(Extracted data entries)
(* ===== verification/PatchRangeLess.v ===== *)
(** * PatchRangeLess: what a range-less hunk does

    Over a file of lines with one kind of ending, the byte offsets of the code are
    line numbers, and a hunk replaces the block of lines it names. *)

From S2P Require Import Prelude Text PatchHunks PatchHunksProps PatchSearch.

(** ** Range-less hunks *)

(** The text a hunk leaves, and a file of lines with one kind of ending. *)
Definition kept (ls : list Line) : list (list ascii) :=
  line_text <$> List.filter (λ l, negb (Ascii.eqb (kind l) minus)) ls.
Definition sought (ls : list Line) : list (list ascii) :=
  line_text <$> List.filter (λ l, negb (Ascii.eqb (kind l) plus)) ls.
Definition plain_line (ending t : list ascii) : Prop :=
  nl ∉ t ∧ (ending = [nl] → last t ≠ Some cr).
Definition line_ending (ending : list ascii) : Prop := ending = [nl] ∨ ending = [cr; nl].

Section uniform.
Context (ending : list ascii) (ts : list (list ascii)).
Context (Hending : line_ending ending) (Hts : Forall (plain_line ending) ts).
Notation content := (render ending ts).
(** Where line [k] starts. *)
Definition at_offset (k : nat) : nat := length (render ending (take k ts)).

Lemma render_app us vs : render ending (us ++ vs) = render ending us ++ render ending vs.
Proof. unfold render. by rewrite fmap_app, concat_app. Qed.
Lemma split_line t l :
  nl ∉ t → split_inclusive ((t ++ ending) ++ l) = (t ++ ending) :: split_inclusive l.
Proof.
  intros Ht. induction t as [|c t IH]; simpl.
  - by destruct Hending as [->| ->].
  - destruct (Ascii.eqb_spec c nl) as [->|Hc]; [by destruct Ht; left|].
    rewrite IH; [done|]. intros Hin. apply Ht. by right.
Qed.
Lemma split_render us : Forall (plain_line ending) us → split_inclusive (render ending us) = (λ t, t ++ ending) <$> us.
Proof.
  induction 1 as [|t us [Ht _] _ IH]; [done|]. unfold render. csimpl. rewrite split_line by done.
  f_equal. exact IH.
Qed.
Lemma text_of_line t : plain_line ending t → text_of (t ++ ending) = t.
Proof.
  intros [_ Hcr]. unfold text_of, chop. destruct Hending as [->| ->].
  - rewrite last_snoc, Ascii.eqb_refl, removelast_last. destruct (last t) as [d|] eqn:Hl; [|done].
    destruct (Ascii.eqb_spec cr d) as [<-|]; [by destruct (Hcr eq_refl)|done].
  - change [cr; nl] with ([cr] ++ [nl]). rewrite app_assoc, last_snoc, Ascii.eqb_refl, removelast_last.
    by rewrite last_snoc, Ascii.eqb_refl, removelast_last.
Qed.
Lemma drop_offset k : drop (at_offset k) content = render ending (drop k ts).
Proof.
  unfold at_offset. rewrite <-(take_drop k ts) at 2. by rewrite render_app, drop_app_length.
Qed.
Lemma slice_offsets i k : (i <= k)%nat → slice content (at_offset i) (at_offset k) = render ending (take (k - i) (drop i ts)).
Proof.
  intros Hik. unfold slice. rewrite drop_offset. rewrite <-(take_drop (k - i) (drop i ts)) at 1.
  rewrite render_app. replace (at_offset k - at_offset i)%nat with (length (render ending (take (k - i) (drop i ts))));
    [by rewrite take_app_length|].
  unfold at_offset. replace k with (i + (k - i))%nat at 2 by lia. rewrite <-take_take_drop, render_app, length_app. lia.
Qed.
Lemma next_offset k t : ts !! k = Some t → next_end content (at_offset k) = at_offset (S k).
Proof.
  intros Hk. assert (Forall (plain_line ending) (drop k ts)) as Hd by by apply Forall_drop.
  assert (split_inclusive (drop (at_offset k) content) = (t ++ ending) :: split_inclusive (drop (at_offset (S k)) content)) as Hs.
  { rewrite !drop_offset. rewrite (drop_S _ _ _ Hk) in Hd |- *.
    rewrite split_render by done. csimpl. rewrite split_render; [done|by inversion Hd]. }
  apply next_line in Hs as (_ & -> & _ & _). unfold at_offset. rewrite (take_S_r _ _ _ Hk), render_app.
  rewrite (length_app (render _ _)). unfold render at 3. csimpl. by rewrite app_nil_r.
Qed.
Lemma offset_le i k : (i <= k)%nat → (at_offset i <= at_offset k)%nat.
Proof.
  intros Hik. unfold at_offset. replace k with (i + (k - i))%nat by lia.
  rewrite <-take_take_drop, render_app, length_app. lia.
Qed.
Lemma content_ends : ends_with_nl content = negb (bool_decide (ts = [])).
Proof.
  unfold ends_with_nl. destruct (decide (ts = [])) as [->|Hne]; [done|].
  rewrite (bool_decide_false (ts = [])) by done. apply bool_decide_true.
  destruct (exists_last Hne) as (us & t & ->). rewrite render_app. unfold render at 2. simpl.
  rewrite app_nil_r, !last_app. by destruct Hending as [->| ->].
Qed.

[YOUR TASK] Repeat the data in its entirety, character for character.

[WRITTEN REPLY]
(* ===== verification/PatchRangeLess.v ===== *)
(** * PatchRangeLess: what a range-less hunk does

    Over a file of lines with one kind of ending, the byte offsets of the code are
    line numbers, and a hunk replaces the block of lines it names. *)

From S2P Require Import Prelude Text PatchHunks PatchHunksProps PatchSearch.

(** ** Range-less hunks *)

(** The text a hunk leaves, and a file of lines with one kind of ending. *)
Definition kept (ls : list Line) : list (list ascii) :=
  line_text <$> List.filter (λ l, negb (Ascii.eqb (kind l) minus)) ls.
Definition sought (ls : list Line) : list (list ascii) :=
  line_text <$> List.filter (λ l, negb (Ascii.eqb (kind l) plus)) ls.
Definition plain_line (ending t : list ascii) : Prop :=
  nl ∉ t ∧ (ending = [nl] → last t ≠ Some cr).
Definition line_ending (ending : list ascii) : Prop := ending = [nl] ∨ ending = [cr; nl].

Section uniform.
Context (ending : list ascii) (ts : list (list ascii)).
Context (Hending : line_ending ending) (Hts : Forall (plain_line ending) ts).
Notation content := (render ending ts).
(** Where line [k] starts. *)
Definition at_offset (k : nat) : nat := length (render ending (take k ts)).

Lemma render_app us vs : render ending (us ++ vs) = render ending us ++ render ending vs.
Proof. unfold render. by rewrite fmap_app, concat_app. Qed.
Lemma split_line t l :
  nl ∉ t → split_inclusive ((t ++ ending) ++ l) = (t ++ ending) :: split_inclusive l.
Proof.
  intros Ht. induction t as [|c t IH]; simpl.
  - by destruct Hending as [->| ->].
  - destruct (Ascii.eqb_spec c nl) as [->|Hc]; [by destruct Ht; left|].
    rewrite IH; [done|]. intros Hin. apply Ht. by right.
Qed.
Lemma split_render us : Forall (plain_line ending) us → split_inclusive (render ending us) = (λ t, t ++ ending) <$> us.
Proof.
  induction 1 as [|t us [Ht _] _ IH]; [done|]. unfold render. csimpl. rewrite split_line by done.
  f_equal. exact IH.
Qed.
Lemma text_of_line t : plain_line ending t → text_of (t ++ ending) = t.
Proof.
  intros [_ Hcr]. unfold text_of, chop. destruct Hending as [->| ->].
  - rewrite last_snoc, Ascii.eqb_refl, removelast_last. destruct (last t) as [d|] eqn:Hl; [|done].
    destruct (Ascii.eqb_spec cr d) as [<-|]; [by destruct (Hcr eq_refl)|done].
  - change [cr; nl] with ([cr] ++ [nl]). rewrite app_assoc, last_snoc, Ascii.eqb_refl, removelast_last.
    by rewrite last_snoc, Ascii.eqb_refl, removelast_last.
Qed.
Lemma drop_offset k : drop (at_offset k) content = render ending (drop k ts).
Proof.
  unfold at_offset. rewrite <-(take_drop k ts) at 2. by rewrite render_app, drop_app_length.
Qed.
Lemma slice_offsets i k : (i <= k)%nat → slice content (at_offset i) (at_offset k) = render ending (take (k - i) (drop i ts)).
Proof.
  intros Hik. unfold slice. rewrite drop_offset. rewrite <-(take_drop (k - i) (drop i ts)) at 1.
  rewrite render_app. replace (at_offset k - at_offset i)%nat with (length (render ending (take (k - i) (drop i ts))));
    [by rewrite take_app_length|].
  unfold at_offset. replace k with (i + (k - i))%nat at 2 by lia. rewrite <-take_take_drop, render_app, length_app. lia.
Qed.
Lemma next_offset k t : ts !! k = Some t → next_end content (at_offset k) = at_offset (S k).
Proof.
  intros Hk. assert (Forall (plain_line ending) (drop k ts)) as Hd by by apply Forall_drop.
  assert (split_inclusive (drop (at_offset k) content) = (t ++ ending) :: split_inclusive (drop (at_offset (S k)) content)) as Hs.
  { rewrite !drop_offset. rewrite (drop_S _ _ _ Hk) in Hd |- *.
    rewrite split_render by done. csimpl. rewrite split_render; [done|by inversion Hd]. }
  apply next_line in Hs as (_ & -> & _ & _). unfold at_offset. rewrite (take_S_r _ _ _ Hk), render_app.
  rewrite (length_app (render _ _)). unfold render at 3. csimpl. by rewrite app_nil_r.
Qed.
Lemma offset_le i k : (i <= k)%nat → (at_offset i <= at_offset k)%nat.
Proof.
  intros Hik. unfold at_offset. replace k with (i + (k - i))%nat by lia.
  rewrite <-take_take_drop, render_app, length_app. lia.
Qed.
Lemma content_ends : ends_with_nl content = negb (bool_decide (ts = [])).
Proof.
  unfold ends_with_nl. destruct (decide (ts = [])) as [->|Hne]; [done|].
  rewrite (bool_decide_false (ts = [])) by done. apply bool_decide_true.
  destruct (exists_last Hne) as (us & t & ->). rewrite render_app. unfold render at 2. simpl.
  rewrite app_nil_r, !last_app. by destruct Hending as [->| ->].
Qed.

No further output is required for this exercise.